Now, as you can imagine, many Christian Conservationists also tend to be conservatives politically and some of the principles above come in conflict with the beliefs of fiscal conservatives.  Moral conservatives, which I consider myself to be, do not believe in murdering humans.  We equate the abortion of a human as murder.  So because liberals tend to not vote against abortion, we tend to vote conservative.  It's really that simple and that is something some people cannot accept.

Many of you who are reading this just became angry.  I am sorry that you feel this way because I probably have more in common with you than you think, but I cannot condone murder on any level. 
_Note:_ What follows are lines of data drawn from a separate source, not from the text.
#[export] Instance parse_reduce_stage_spec :
  Spec (parse_reduce_stage rec) (fun n => len - n <= S N /\ kind_at n <> Eof)
    (fun n b s n' => n < n' /\ well_formed b (NPipelineStage s) /\ is_rescue s = false).
Proof. intros n b Hn [Hb Hk]. unfold parse_reduce_stage. wp_steps; wp_done. Qed.

#[export] Instance parse_rescue_stage_spec :
  Spec (parse_rescue_stage rec) (fun n => len - n <= S N /\ kind_at n <> Eof)
    (fun n b s n' => n < n' /\ well_formed b (NPipelineStage s)).
Proof. intros n b Hn [Hb Hk]. unfold parse_rescue_stage. wp_steps; wp_done. Qed.

#[export] Instance parse_stage_spec :
  Spec (parse_stage rec) below (fun n b '(s, more) n' =>
    n < n' /\ well_formed b (NPipelineStage s) /\ (more = true -> is_rescue s = false)).
Proof. intros n b Hn Hb. unfold parse_stage. wp_steps; wp_done. Qed.

#[export] Instance parse_pipeline_stages_spec input :
  Spec (parse_pipeline_stages rec input) (fun n => len - n <= S N /\ kind_at n = Pipeline)
    (fun n b e n' => n < n' /\
       (well_formed b (NExpression input) -> well_formed b (NExpression e))).
Proof.
  intros n b Hn [Hb Hk]. unfold parse_pipeline_stages. wp_step.
  apply (wp_iterate _
    (fun m stages => Forall (well_formed b) (map NPipelineStage stages) /\
       existsb is_rescue stages = false /\ (m = n \/ stages <> [] /\ n < m))
    (fun m stages => Forall (well_formed b) (map NPipelineStage stages) /\
       stages_ok stages = true /\ n < m)); [lia | split_and!; [wf | done | lia] | |].
  - intros stages m Hm (Hs & Hr & Hne). unfold parse_pipeline_stage. wp_steps.
    + destruct Hne as [-> | [Hne ?]]; [kinds |]. split_and!; [done | lia | done | | lia].
      by apply stages_ok_intro.
    + split_and!; [done | lia | wf | | right; split; [by destruct stages | lia]].
      rewrite existsb_app, Hr. cbn. rewrite orb_false_r. by auto.
    + split_and!; [done | lia | wf | by apply stages_ok_snoc | lia].
  - intros stages m Hm (Hs & Hok & Hlt). wp_steps. split_and!; [done | lia |]. intros Hi.
    wf.
Qed.

#[export] Instance parse_broadcast_spec input :
  Spec (parse_broadcast rec input) (fun n => len - n <= S N /\ kind_at n <> Eof)
    (fun n b e n' => n < n' /\
       (well_formed b (NExpression input) -> well_formed b (NExpression e))).
Proof.
  intros n b Hn [Hb Hk]. unfold parse_broadcast. wp_steps; [| wp_done].
  eapply (wp_while _ (fun m targets => Forall (well_formed b) (map NExpression targets)) _ _ _ _ _ _
            (fun k => bool_decide (k = Arrow))); [by apply check_spec | done | lia | wf | |].
  - intros targets m Hm Ht Hi. wp_steps; wp_done.
  - intros targets m Hm _ Hi. wp_steps; wp_done.
Qed.
Lemma steps_while {A} (cond : Parse bool) (body : A -> Parse A) a a' n n' x xs :
  input n = x :: xs -> n < n' -> reads cond n true n -> reads (body a) n a' n' ->
  steps (while_do cond body a) n (while_do cond body a') n'.
Proof.
  intros H Hn Hc Hb. destruct (input_lookup _ _ _ H) as (_ & _ & _ & Hlt). unfold while_do.
  apply steps_continue; [done | done |].
  eapply reads_bind; [exact Hc |]. eapply reads_bind; [exact Hb | apply reads_ret].
Qed.

Lemma reads_while_end {A} (cond : Parse bool) (body : A -> Parse A) a n :
  reads cond n false n -> reads (while_do cond body a) n a n.
Proof.
  intros Hc. unfold while_do. apply reads_break.
  eapply reads_bind; [exact Hc | apply reads_ret].
Qed.

End Reading.

(** * The parser reads what the grammar spells *)

Create HintDb forms.
Lemma kind_lparen : form_kind lparen = LeftParen. Proof. done. Qed.
Lemma kind_rparen : form_kind rparen = RightParen. Proof. done. Qed.
Lemma kind_lbracket : form_kind lbracket = LeftBracket. Proof. done. Qed.
Lemma kind_rbracket : form_kind rbracket = RightBracket. Proof. done. Qed.
Lemma kind_lbrace : form_kind lbrace = LeftBrace. Proof. done. Qed.
Lemma kind_rbrace : form_kind rbrace = RightBrace. Proof. done. Qed.
Lemma kind_comma : form_kind comma = Comma. Proof. done. Qed.
Lemma kind_dot : form_kind dot = Dot. Proof. done. Qed.
Lemma kind_colon : form_kind colon = Colon. Proof. done. Qed.
Lemma kind_pipe : form_kind pipe = Pipeline. Proof. done. Qed.
Lemma kind_task : form_kind (word "task") = Task. Proof. vm_compute. done. Qed.
Lemma kind_rescue : form_kind (word "rescue") = Rescue. Proof. vm_compute. done. Qed.
Lemma kind_as : form_kind (word "as") = As. Proof. vm_compute. done. Qed.
Lemma kind_fail : form_kind (word "fail") = Fail_. Proof. vm_compute. done. Qed.
#[export] Hint Rewrite kind_lparen kind_rparen kind_lbracket kind_rbracket kind_lbrace kind_rbrace
  kind_comma kind_dot kind_colon kind_pipe kind_task kind_rescue kind_as kind_fail
  @map_app @map_cons @app_nil_l : forms.

(** What may follow a spelling at level [k], and an expression with modifiers. *)
Definition follows (k : nat) (c : TokenKind) : Prop :=
  infix_precedence c <= k /\ c <> LeftParen /\ c <> LeftBrace /\
  (k <= 1 -> c <> Pipeline /\ c <> Newline).
Definition ends (c : TokenKind) : Prop := follows 0 c /\ c <> As /\ c <> Rescue.

Lemma follows_le j k c : j <= k -> follows j c -> follows k c.
Proof.
  unfold follows. intros Hle (Hp & Hl & Hb & Hnl).
  split; [lia |]. split; [done |]. split; [done |]. intros Hk. apply Hnl. lia.
Qed.

Lemma follows_plain k c :
  infix_precedence c <= k -> c <> LeftParen -> c <> LeftBrace -> c <> Pipeline -> c <> Newline ->
  follows k c.
Proof. by unfold follows. Qed.

Section Grammar.
Context (ts : list Token).
#[local] Notation input := (input ts).
#[local] Notation reads := (reads ts).
#[local] Notation steps := (steps ts).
We also may not like other aspects such as fracking in areas which damage the environment.  We also believe in the conservation of birds and mammals of all kinds. We do not like waste, period!  Life is precious, period!  



Finally, Pure Subjective Opinion and the Wrap Up


When I view an animal, it is much different than most of society.  When I view it, I see an amazing creation, created by God.  I view, marvel and respect his creation, but I also see myself as a potential predator.  

Much as a hawk will kill a rabbit if he needs it for food, so would I (if I had to, to survive).  This always has to be balanced against the population and conservation of the species. God has given me a sharp mind and I have the ability to conserve his creation.  I choose to not hunt because I do not need to.  I would rather let the creature go about his life and let me document his behavior than shed its blood. I long for the days of The Garden, where man and animal could live in perfect harmony.   

As far as eating animals, If I had to choose a diet for pure health reasons, it would be fish, seeds, fruits and vegetables.  I feel like this offers the human body the best sources of protein, sugar, minerals and vitamins.  I do not condemn those who are vegetarians or those who eat meat.

The key difference between the human and the animal is the ability to use our minds to affect the outcome of diverse situations and the fact that we have a spirit.  We were created to worship and take care of God's creation.  We have within us the power to take care of God's creation just as he intended us to and the capacity for eternal life. We were created higher than the animal.  That is why we must take them under our wing.

I do not want to argue with you on any of this.  This is just a stated opinion and I do not want to debate this.  Life is too short to argue at length on this topic.  Just consider the opinion, adapt it or agree to disagree and move along.